- [TO DO]: All lines from the one with "d1 ← hyper_getitem" to the end of the entries below must be written out exactly. Leave out any other line.

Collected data
*** Block opens ***
(* ================================================================== *)
(** ** Adam *)

Module Adam.

Definition __init__ `{SI : SchedulerInitializer}
    (lr decay1 decay2 eps : fl) (clip_norm scheduler : hval) : Py loc :=
  self ← OptimizerBase.__init__ ClsAdam lr scheduler;
  C ← alloc (OCache ∅);
  set_cache_attr self C;;
  i ← get_inst self;
  H ← alloc (OHyper (<["id" := HStr "Adam"]>
                     (<["lr" := HNum lr]>
                     (<["eps" := HNum eps]>
                     (<["decay1" := HNum decay1]>
                     (<["decay2" := HNum decay2]>
                     (<["clip_norm" := clip_norm]>
                     (<["lr_scheduler" :=
                          HStr (sched_str (lr_scheduler i))]> ∅))))))));
  set_hyperparameters_attr self H;;
  mret self.

(** [if param_name not in C:
       C[param_name] = {"t": 0, "mean": zeros, "var": zeros}] *)
Definition init_entry (C : loc) (param_name : string)
    (param_grad : tensor) : Py unit :=
  has ← cache_contains C param_name;
  if has : bool then mret ()
  else m ← alloc (OArr (zeros_like param_grad));
       v ← alloc (OArr (zeros_like param_grad));
       e ← alloc (ORec 0 m v);
       cache_setitem C param_name e.

Definition update (self : loc) (param param_grad : tensor)
    (param_name : string) (cur_loss : option fl) : Py tensor :=
  i ← get_inst self;
  let C := cache i in
  let H := hyperparameters i in
  d1 ← hyper_getitem H "decay1";
  d2 ← hyper_getitem H "decay2";
  eps ← hyper_getitem H "eps";
  clip_norm ← hyper_getitem H "clip_norm";
  let lr := sched_call (lr_scheduler i) (cur_step i) cur_loss in
  init_entry C param_name param_grad;;
  (* scale gradient to avoid explosion *)
  param_grad ← lift (clip param_grad clip_norm);
  (* t = C[param_name]["t"] + 1; var = ...["var"]; mean = ...["mean"] *)
  e ← cache_getitem C param_name;
  r ← get_rec e;
  let t := (r.1.1 + 1)%Z in
  let mean := r.1.2 in
  let var := r.2 in
  (* update cache *)
  put e (ORec t mean var);;
  (* C[param_name]["var"] = d2 * var + (1 - d2) * param_grad ** 2 *)
  d2 ← lift (as_float d2);
  var_x ← get_arr var;
  var' ← lift (broadcast fadd (scalar_mul d2 var_x)
                         (scalar_mul (fsub (Fin 1) d2) (square param_grad)));
  var_l ← alloc (OArr var');
  put e (ORec t mean var_l);;
  (* C[param_name]["mean"] = d1 * mean + (1 - d1) * param_grad *)
  d1 ← lift (as_float d1);
  mean_x ← get_arr mean;
  mean' ← lift (broadcast fadd (scalar_mul d1 mean_x)
                          (scalar_mul (fsub (Fin 1) d1) param_grad));
  mean_l ← alloc (OArr mean');
  put e (ORec t mean_l var_l);;
  (* self.cache = C *)
  set_cache_attr self C;;
  (* calc unbiased moment estimates and Adam update *)
  p2 ← lift (py_pow d2 t);
  let v_hat := div_scalar var' (fsub (Fin 1) p2) in
  p1 ← lift (py_pow d1 t);
  let m_hat := div_scalar mean' (fsub (Fin 1) p1) in
  eps ← lift (as_float eps);
  update ← lift (broadcast fdiv (scalar_mul lr m_hat)
                           (add_scalar (tsqrt v_hat) eps));
  lift (broadcast fsub param update).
*** Block closes ***
- [RESULT OF THIS TASK]:
  d1 ← hyper_getitem H "decay1";
  d2 ← hyper_getitem H "decay2";
  eps ← hyper_getitem H "eps";
  clip_norm ← hyper_getitem H "clip_norm";
  let lr := sched_call (lr_scheduler i) (cur_step i) cur_loss in
  init_entry C param_name param_grad;;
  (* scale gradient to avoid explosion *)
  param_grad ← lift (clip param_grad clip_norm);
  (* t = C[param_name]["t"] + 1; var = ...["var"]; mean = ...["mean"] *)
  e ← cache_getitem C param_name;
  r ← get_rec e;
  let t := (r.1.1 + 1)%Z in
  let mean := r.1.2 in
  let var := r.2 in
  (* update cache *)
  put e (ORec t mean var);;
  (* C[param_name]["var"] = d2 * var + (1 - d2) * param_grad ** 2 *)
  d2 ← lift (as_float d2);
  var_x ← get_arr var;
  var' ← lift (broadcast fadd (scalar_mul d2 var_x)
                         (scalar_mul (fsub (Fin 1) d2) (square param_grad)));
  var_l ← alloc (OArr var');
  put e (ORec t mean var_l);;
  (* C[param_name]["mean"] = d1 * mean + (1 - d1) * param_grad *)
  d1 ← lift (as_float d1);
  mean_x ← get_arr mean;
  mean' ← lift (broadcast fadd (scalar_mul d1 mean_x)
                          (scalar_mul (fsub (Fin 1) d1) param_grad));
  mean_l ← alloc (OArr mean');
  put e (ORec t mean_l var_l);;
  (* self.cache = C *)
  set_cache_attr self C;;
  (* calc unbiased moment estimates and Adam update *)
  p2 ← lift (py_pow d2 t);
  let v_hat := div_scalar var' (fsub (Fin 1) p2) in
  p1 ← lift (py_pow d1 t);
  let m_hat := div_scalar mean' (fsub (Fin 1) p1) in
  eps ← lift (as_float eps);
  update ← lift (broadcast fdiv (scalar_mul lr m_hat)
                           (add_scalar (tsqrt v_hat) eps));
  lift (broadcast fsub param update).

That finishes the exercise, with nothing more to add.